Unfortunately, either during the ~1 hour I waited (unmasked) in Punta Gorda airport for my wife, or during the (masked) trip to St. Martin from Miami International, I finally caught the COVID. Symptoms Sunday, miserable Monday night, tested positive Tuesday. Still symptomatic, mostly mild but variable, I hope to be over it soon.
But enough brain fog that I don't think I'm up to trying to disentangle / refactor the economics book, so I'll grind through the easy books I've read since last time. I may go on and do another Music In batch too.
1st, "Imperium Restored", by Walter Jon Williams, 2022, 510 pages, 138k words. I think this is the last book of this series! I always enjoy Williams' writing, but, enough of this feudal, classist universe already! I looked back through my comments on the other volumes of this series and there is definitely ambiguity in my views. A little bit of a twist at the end, and, we're done!
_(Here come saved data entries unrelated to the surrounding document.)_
(* ===== verification/Interrupts.v ===== *)
(** An interrupt while the shell waits for input: [trap_entry] of
    [bootloader/boot.S] and [trap_handler] of [kernel/trap/trap.c] on the state of
    the whole kernel and the registers of the interrupted code. *)

From Stdlib Require Import String Ascii.
From S2P Require Import Prelude Machine Uart Printf Frames Mm Vm PageTable Mapping VmFree KernelMap Process Queues.
From S2P Require Import Scheduler SchedInv SchedOps SchedProps SchedTypes CString SimpleFs Vfs Testdev Trap Shell Kernel Main KernelInv SelfTest Session.
From S2P Require Import Riscv Swtch TrapEntry Preemption.
Local Open Scope string_scope.
Local Open Scope list_scope.
Local Open Scope Z_scope.

(** ** The handler on the kernel's state *)

Definition ktrap : lens tstate kstate.
Proof.
  refine (Lens (λ k, TState (k_csr k) (k_sched k))
    (λ t k, KState (k_vm k) (t_csr t) (t_sched t) (k_devices k) (k_next_ino k) (k_files k) (k_inodes k)
      (k_testdev k) (k_superblock k) (k_sfs_inodes k) (k_data_blocks k)) _ _ _);
    [by intros [] []|by intros []|by intros [] [] []].
Defined.

Definition kticks (k : kstate) : Z := global_ticks (ps (k_sched k)).

Section Handler.
Context {L : Layout} {LO : LayoutOk L}.

(** The kernel's invariant does not speak of the control registers. *)
Lemma kinv_trap c s k :
  kinv k → sched_ok s → current (cpu0 s) = None → typed s → kinv (put ktrap (TState c s) k).
Proof.
  intros [Hp _ _ Hv [mp [A B C D]]] Ho Hcur Ht. constructor; try done. exists mp. by constructor.
Qed.

(** At a prompt no process runs: every interrupt returns. *)
Lemma wp_handler c k :
  kinv k → 2 ^ 63 <= scause c < 2 ^ 64 →
  wp (zoom ktrap trap_handler) (λ _ k', kinv k' ∧ k_csr k' = c ∧
    kticks k' = if scause c =? TIMER then u64 (kticks k + 1) else kticks k) never (put kcsr c k).
Proof.
  intros Hk Hc. pose proof (ki_sched _ Hk) as [Hok Hn]. pose proof (ki_typed _ Hk) as Hty. apply wp_zoom.
  change (view ktrap (put kcsr c k)) with (TState c (k_sched k)).
  assert (∀ s, put ktrap (TState c s) (put kcsr c k) = put ktrap (TState c s) k) as Hput by done.
  destruct (Z.eqb_spec (scause c) TIMER) as [Ht|Ht].
  - intros w. rewrite timer_trap by done. revert w.
    apply (wp_zoom trap_sched). eapply wp_mono;
      [exact (wp_preserves typed _ _ never _ typed_tick Hty (wp_tick_none never _ Hok Hn))| |done].
    intros [] s' [(Hok' & Hn' & Hti) Hty']. cbn [put trap_sched t_csr]. rewrite Hput.
    split; [by apply kinv_trap|]. split; [done|exact Hti].
  - apply wp_other_interrupt; [unfold is_u64; simpl; lia|simpl; lia|exact Ht|].
    rewrite Hput. split; [by apply kinv_trap|done].
Qed.
End Handler.

(** ** From the interrupt to the return *)

(** C8: an interrupt (timer, software, external or unknown) that arrives while the
    shell waits at its prompt, through [trap_entry].  The entry calls the handler;
    the handler returns without fault or panic, takes no input, writes no control
    register, keeps the invariants of paging, scheduler and file systems, and
    advances the tick counter by one for a timer interrupt and not at all
    otherwise: the kernel's data are as the shell expects them.  The registers are
    not: when the handler returns by the calling convention, the interrupted code
    goes on where it was, in its mode, with its interrupt enable and its
    callee-saved registers, but with the return address of [trap_entry]'s own call
    in [ra], so that a leaf routine such as [uart_getc] returns into
    [trap_entry].  The kernel's control registers are those of the machine [m]. *)
Theorem interrupt_at_prompt {L : Layout} {LO : LayoutOk L} (site cause pc : Z) (m : machine) (k : kstate) (w : world) :
  kinv k → 2 ^ 63 <= cause < 2 ^ 64 →
  let m1 := entered site (take_trap cause pc m) in
  exec 2 (trap_entry_code site) (take_trap cause pc m) = Called "trap_handler" trap_exit_code m1 ∧
  ∃ k' w', zoom ktrap trap_handler (put kcsr (csrs_of m1) k) w = Ret tt k' w' ∧ w_in w' = w_in w ∧
    kinv k' ∧ k_csr k' = csrs_of m1 ∧
    kticks k' = (if cause =? TIMER then u64 (kticks k + 1) else kticks k) ∧
    ∀ m2, returns 0 m1 m2 → csrs_of m2 = k_csr k' → csrf m2 SSCRATCH = csrf m1 SSCRATCH →
      ∃ m3, run 2 (trap_entry_code site) trap_exit_code m2 = Resumed pc m3 ∧
        priv m3 = priv m ∧ Z.testbit (csrf m3 SSTATUS) 1 = Z.testbit (csrf m SSTATUS) 1 ∧
        (∀ r, r ∈ callee_saved → gpr m3 r = gpr m r) ∧
        gpr m3 RA = site ∧ exec 1 [RET] m3 = Jumped site m3.
Proof.
  intros Hk Hc m1. split; [apply trap_entry_call|].
  destruct (wp_run_in _ _ (put kcsr (csrs_of m1) k) w (wp_handler (csrs_of m1) k Hk Hc))
    as ([] & k' & w' & Hrun & (Hk' & Hcsr & Ht) & Hin).
  exists k', w'. split; [exact Hrun|]. split; [exact Hin|]. split; [exact Hk'|]. split; [exact Hcsr|].
  split; [exact Ht|]. intros m2 Hret Heq Hscr. rewrite Hcsr in Heq.
  destruct (trap_entry_back site cause pc m m2 Hret) as (m3 & Hres & Hp & Hi & Hs & Hra).
  { intros q Hq. rewrite !elem_of_cons, elem_of_nil in Hq. destruct Hq as [->|[->|[->|[]]]];
      [exact (f_equal sepc Heq)|exact (f_equal sstatus Heq)|exact Hscr]. }
  exists m3. split; [exact Hres|]. split; [exact Hp|]. split; [exact Hi|]. split; [exact Hs|]. split; [exact Hra|].
  cbn [exec run]. by rewrite rget_gpr, Hra by done.
Qed.

(** The kernel after start-up, interrupted at its first prompt. *)
Lemma interrupt_at_prompt_witness :
  let m1 := entered 0x80200108 (take_trap TIMER 0x80201000 (interrupted Supervisor 0x80230000 0)) in
  ∃ k k' w' m3, zoom ktrap trap_handler (put kcsr (csrs_of m1) k) boot_world = Ret tt k' w' ∧
    kinv (L := sample_layout) k' ∧ kticks k' = u64 (kticks k + 1) ∧
    run 2 (trap_entry_code 0x80200108) trap_exit_code (clobbered m1) = Resumed 0x80201000 m3 ∧
    exec 1 [RET] m3 = Jumped 0x80200108 m3.
Proof.
  intros m1.
  destruct booted_inv as [k Hk].
  destruct (interrupt_at_prompt (L := sample_layout) 0x80200108 TIMER 0x80201000 (interrupted Supervisor 0x80230000 0)
    k boot_world Hk) as (_ & k' & w' & Hrun & _ & Hk' & Hcsr & Ht & Hret); [unfold TIMER; lia|].
  destruct (Hret (clobbered m1)) as (m3 & Hres & _ & _ & _ & _ & Hra);
    [apply clobbered_returns|by rewrite Hcsr|done|].
  exists k, k', w', m3. split; [exact Hrun|]. split; [exact Hk'|]. split; [exact Ht|]. split; [exact Hres|exact Hra].
Defined.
2nd, "A Mirror Mended", by Alix E. Harrow, 2022, 132 pages, 33k words. More on the multiversal versions of Sleeping Beauty/Snow White, this time featuring the Evil Queen trying to escape her narrative. Quick & easy read, creative ideas. Harrow was my neighbor for a while, ~40 miles away in KY, it appears she has moved to Virginia :-(
3rd, "Children of Memory", by Adrian Tchaikovsky, 2022, 406 pages, 125k words. The 3rd in the series. It started with uplifted hunter spiders, then uplifted octopuses & a bacterial race with atomic memory encoding. This installment ... CORVIDS, FTW!!! Uplifted 2' tall crows with yet another very odd model of intelligence. Plus a very complex, very rewarding framework. Tchaikovsky continues to delight, he has done really well with this series. Just preordered the 4th book, out in June, yay!
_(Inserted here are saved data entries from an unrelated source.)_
(** A drained run in which no feedback fires ends with as many
    departures as arrivals. *)
Lemma feedback_free_lossless (time : Q) (n : Z) (lambda_arrival_time : Q)
  (mu_wait_time p : list Q) (O : Oracle) (fuel : nat) (s : State) :
  always_forward p O ->
  servers_simulation time n lambda_arrival_time mu_wait_time p true O fuel = Ret s ->
  s_n_d s = s_n_a s.
Proof.
  intros Hfwd H. destruct (Z_lt_le_dec n 1) as [Hn|Hn].
  - apply servers_simulation_snapshot, snapshot_stillborn in H; [|done].
    destruct H as (_ & _ & _ & _ & -> & -> & _). done.
  - apply bind_Ret in H as (s0 & H0 & H).
    pose proof (while_loop_exit _ _ _ _ _ _ _ _ _ _ H) as Hg.
    unfold loop_guard in Hg. simpl in Hg. apply negb_false_iff in Hg.
    assert (He : s_events s = []) by (by destruct (s_events s)).
    pose proof (initial_invariant _ _ _ _ Hn H0) as I0.
    apply while_loop_passes in H.
    pose proof (passes_invariant _ _ _ _ _ _ _ _ _ _ Hn I0 H) as I.
    assert (B0 : s_n_a s0 = accounted s0).
    { unfold initial_state in H0. apply bind_Ret in H0 as (first & _ & [= <-]).
      unfold accounted. proj_simpl. by rewrite sum_lengths_replicate. }
    pose proof (passes_balance _ _ _ _ _ _ _ Hn Hfwd _ _ _ I0 B0 H) as B.
    unfold accounted in B. rewrite (empty_queues _ _ I He), He in B. simpl in B. lia.
Qed.

(** ** Client numbers *)

Section identifiers.
Variables (time : Q) (n : Z) (lambda_arrival_time : Q).
Variables (mu_wait_time p : list Q).
Variable O : Oracle.

Lemma elem_of_put x h : x ∈ pq.put x h.
Proof.
  induction h as [|y h IH]; simpl; [apply list_elem_of_singleton; done|].
  destruct (event_lt x y); [left|by right].
Qed.

(** The event that sends a client on carries the client's number. *)
Lemma finish_forwards_client s s' t c i rest :
  s_events s = (t, (FINISH, c, i)) :: rest ->
  Z.of_nat i <> (n - 1)%Z ->
  loop_body time n lambda_arrival_time mu_wait_time p O s = Ret s' ->
  exists next_server, (t, (ASIGNED, c, next_server)) ∈ s_events s'.
Proof.
  intros He Hlast H. unfold loop_body in H. rewrite He in H. simpl in H.
  apply bind_Ret in H as (queue_i & _ & H).
  apply bind_Ret in H as (d_i & _ & H).
  apply Z.eqb_neq in Hlast. rewrite Hlast in H.
  apply bind_Ret in H as ([next_server rng] & _ & [= <-]).
  exists next_server. proj_simpl. apply elem_of_put.
Qed.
4th, "Lady of Mazes", by Karl Schroeder, 2005, 402 pages, 116k words. Schroeder has some of the most interesting ideas out there, somehow I have found it hard to engage with his writings. Hence just reading this 2005 release. A future post-scarcity utopia, with AIs ruling the solar system & preventing humans from becoming post-human, although there are some "gods" who used to be humans. Virtual reality tech allows multiple, technologically incompatible worldviews to coexist and overlap. But, is it a utopia or a dystopia? A very good read.
5th, "Hopeland", by Ian McDonald, 2023, 495 pages, 153k words. What an odd novel! It starts out reminding me of John Crowley's "Little, Big" - high praise - with 2 "magical" "families" finding each other, plus electromancy with Tesla coils used to fight demons, & winds up a work of climate fiction?!?!? A great, if strange, read.